START DATA FOR THIS TASK

(* ===== verification/History.v ===== *)
(** * History events

    Models [cli/internal/domain/history.go], [git_creation.go], [pull_request.go],
    [context_pin.go], the Git object id check of [memory_claims.go] and the legacy
    branch identity of [context_branch.go]: the immutable operations a replica
    records and the validation every reader applies. *)
From S2P Require Import Prelude GoStrings Sha256 Values.
From Stdlib Require Import Ascii.

(** ** Time

    [time.Time] is an instant (0 for the zero time) together with the part of its
    representation (location, monotonic reading) that [Equal], [Before] and [After]
    ignore but [==] and [reflect.DeepEqual] compare. *)
Record time := MkTime { t_instant : Z; t_repr : Z }.

#[export] Instance time_eq_dec : EqDecision time.
Proof. solve_decision. Defined.

Definition time_IsZero (t : time) : bool := bool_decide (t_instant t = 0%Z).
Definition time_Equal (a b : time) : bool := (t_instant a =? t_instant b)%Z.
Definition time_Before (a b : time) : bool := (t_instant a <? t_instant b)%Z.
Definition time_After (a b : time) : bool := (t_instant b <? t_instant a)%Z.

(** ** Data *)

Record GitCreation := MkGitCreation {
  gc_Evidence : string;
  gc_Command : slice string;
  gc_StartRef : string;
  gc_StartCommit : string;
  gc_OriginBranch : string;
  gc_OriginBranchID : string;
}.

Record PullRequestMerge := MkPullRequestMerge {
  pr_Number : Z;
  pr_BaseBranch : string;
  pr_HeadBranch : string;
  pr_HeadSHA : string;
  pr_MergeSHA : string;
}.

Record HistoryEvent := MkHistoryEvent {
  ev_Creation : option GitCreation;
  ev_PRCompleted : bool;
  ev_RecoveryEvidence : string;
  ev_PR : option PullRequestMerge;
  ev_SourceBranchID : string;
  ev_ID : string;
  ev_RepoID : string;
  ev_BranchID : string;
  ev_Branch : string;
  ev_Kind : string;
  ev_LocalBranch : string;
  ev_PreviousBranch : string;
  ev_BindingParent : string;
  ev_NameParent : string;
  ev_MemorySelectionParent : string;
  ev_Source : string;
  ev_Target : string;
  ev_SharedTarget : string;
  ev_MemorySource : string;
  ev_MemoryHash : string;
  ev_MemoryPinned : bool;
  ev_GitBefore : string;
  ev_GitAfter : string;
  ev_WorktreeID : string;
  ev_CreatedAt : time;
}.

(** [reflect.DeepEqual] on events is equality of the pointed-to values. *)
#[export] Instance GitCreation_eq_dec : EqDecision GitCreation.
Proof. solve_decision. Defined.
#[export] Instance PullRequestMerge_eq_dec : EqDecision PullRequestMerge.
Proof. solve_decision. Defined.
#[export] Instance HistoryEvent_eq_dec : EqDecision HistoryEvent.
Proof. solve_decision. Defined.

(** ** Helpers of the validators *)

(** A complete nonzero SHA-1 or SHA-256 object id. *)
Definition memoryClaimOID (s : string) : bool :=
  if ((String.length s <>? 40) && (String.length s <>? 64)) || (ToLower s <>? s) ||
     (Trim s "0" =? "")
  then false else hex_decodes s.

Definition ValidGitOID (s : string) : bool := memoryClaimOID s.

Definition nul : ascii := ascii_of_N 0.

(** [sha256(repo "\x00" name)], first 16 bytes in hexadecimal. *)
Definition LegacyContextBranchID (repo name : string) : string :=
  "legacy-" +:+ take_chars 32 (Sha256.hex_digest (repo +:+ String nul name)).

Definition IsBranchBindingEvent (e : HistoryEvent) : bool :=
  (ev_Kind e =? "birth") || (ev_Kind e =? "orphan") ||
  (ev_Kind e =? "rename") || (ev_Kind e =? "archive").

(** The distinct nonempty dependencies, in declaration order. *)
Definition HistoryDependencies (e : HistoryEvent) : list string :=
  fold_left (λ out id,
    if id =? "" then out
    else if existsb (λ prior, prior =? id) out then out
    else out ++ [id])
    [ev_BindingParent e; ev_NameParent e; ev_MemorySelectionParent e] [].

(** ** Pull requests *)

Definition PullRequestMerge_Validate (p : PullRequestMerge) : result unit :=
  reject_if ((pr_Number p <=? 0)%Z || (pr_BaseBranch p =? pr_HeadBranch p)) ErrUnclassified ;;
  for_each ValidateBranchName [pr_BaseBranch p; pr_HeadBranch p] ;;
  for_each (λ sha,
    reject_if (((String.length sha <>? 40) && (String.length sha <>? 64)) ||
               (sha <>? ToLower sha)) ErrUnclassified ;;
    reject_if (negb (hex_decodes sha)) ErrUnclassified)
    [pr_HeadSHA p; pr_MergeSHA p].

(** ** Branch creation evidence *)

(** Local variables of the argument loop of [validateCreationCommand]. *)
Record creation_scan := MkScan {
  sc_target : string;
  sc_orphan : bool;
  sc_track : bool;
  sc_positional : list string;
}.

Definition is_create_flag (v : string) : bool :=
  (v =? "-b") || (v =? "-B") || (v =? "-c") || (v =? "-C") || (v =? "--create") ||
  (v =? "--force-create") || (v =? "--orphan").

Fixpoint scan_creation_args (op : string) (args : list string) (st : creation_scan)
    : result creation_scan :=
  match args with
  | [] => Ok st
  | v :: rest =>
      if is_create_flag v then
        match rest with
        | [] => Err ErrUnclassified
        | value :: rest' =>
            if (op =? "branch") || (sc_target st <>? "") then Err ErrUnclassified
            else scan_creation_args op rest'
                   (MkScan value (v =? "--orphan") (sc_track st) (sc_positional st))
        end
      else if (v =? "--track") || (v =? "-t") || (v =? "--track=direct") then
        scan_creation_args op rest
          (MkScan (sc_target st) (sc_orphan st) true (sc_positional st))
      else if (v =? "--track=inherit") || (v =? "--no-track") || (v =? "--no-guess") ||
              (v =? "-q") || (v =? "--quiet") then scan_creation_args op rest st
      else if HasPrefix v "-" then Err ErrUnclassified
      else scan_creation_args op rest
             (MkScan (sc_target st) (sc_orphan st) (sc_track st) (sc_positional st ++ [v]))
  end.

Definition validateCreationCommand (e : HistoryEvent) (c : GitCreation) : result unit :=
  match elems (gc_Command c) with
  | _ :: op :: args =>
      args ← (if op =? "worktree" then
                match args with
                | "add" :: args => Ok args
                | _ => Err ErrUnclassified
                end
              else Ok args);
      st ← scan_creation_args op args (MkScan "" false false []);
      positional ← (if op =? "worktree" then
                      match sc_positional st with
                      | "<worktree>" :: positional => Ok positional
                      | _ => Err ErrUnclassified
                      end
                    else Ok (sc_positional st));
      target_positional ← (if op =? "branch" then
                             match positional with
                             | [] => Err ErrUnclassified
                             | target :: positional => Ok (target, positional)
                             end
                           else Ok (sc_target st, positional));
      let '(target, positional) := target_positional in
      let want := if ev_LocalBranch e <>? "" then ev_LocalBranch e else ev_Branch e in
      let target :=
        match positional with
        | [p] => if (target =? "") && sc_track st && HasSuffix p ("/" +:+ want) then want else target
        | _ => target
        end in
      reject_if (1 <? length positional)%nat ErrUnclassified ;;
      let start := match positional with [p] => p | _ => "HEAD" end in
      reject_if ((target <>? want) || (start <>? gc_StartRef c) ||
                 negb (bool_decide (sc_orphan st = (ev_Kind e =? "orphan")))) ErrUnclassified
  | _ => Err ErrUnclassified (* unreachable: the caller has checked len(Command) >= 3 *)
  end.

END DATA FOR THIS TASK

▶ [WHAT YOU WILL DO]:
From the entries above, print the lines beginning at the one with "sc_orphan : bool;" and stopping after the one with "Ok (target, positional)", exactly as written and with nothing else.

▶ [OUTPUT FOR THIS EXERCISE]:
  sc_orphan : bool;
  sc_track : bool;
  sc_positional : list string;
}.

Definition is_create_flag (v : string) : bool :=
  (v =? "-b") || (v =? "-B") || (v =? "-c") || (v =? "-C") || (v =? "--create") ||
  (v =? "--force-create") || (v =? "--orphan").

Fixpoint scan_creation_args (op : string) (args : list string) (st : creation_scan)
    : result creation_scan :=
  match args with
  | [] => Ok st
  | v :: rest =>
      if is_create_flag v then
        match rest with
        | [] => Err ErrUnclassified
        | value :: rest' =>
            if (op =? "branch") || (sc_target st <>? "") then Err ErrUnclassified
            else scan_creation_args op rest'
                   (MkScan value (v =? "--orphan") (sc_track st) (sc_positional st))
        end
      else if (v =? "--track") || (v =? "-t") || (v =? "--track=direct") then
        scan_creation_args op rest
          (MkScan (sc_target st) (sc_orphan st) true (sc_positional st))
      else if (v =? "--track=inherit") || (v =? "--no-track") || (v =? "--no-guess") ||
              (v =? "-q") || (v =? "--quiet") then scan_creation_args op rest st
      else if HasPrefix v "-" then Err ErrUnclassified
      else scan_creation_args op rest
             (MkScan (sc_target st) (sc_orphan st) (sc_track st) (sc_positional st ++ [v]))
  end.

Definition validateCreationCommand (e : HistoryEvent) (c : GitCreation) : result unit :=
  match elems (gc_Command c) with
  | _ :: op :: args =>
      args ← (if op =? "worktree" then
                match args with
                | "add" :: args => Ok args
                | _ => Err ErrUnclassified
                end
              else Ok args);
      st ← scan_creation_args op args (MkScan "" false false []);
      positional ← (if op =? "worktree" then
                      match sc_positional st with
                      | "<worktree>" :: positional => Ok positional
                      | _ => Err ErrUnclassified
                      end
                    else Ok (sc_positional st));
      target_positional ← (if op =? "branch" then
                             match positional with
                             | [] => Err ErrUnclassified
                             | target :: positional => Ok (target, positional)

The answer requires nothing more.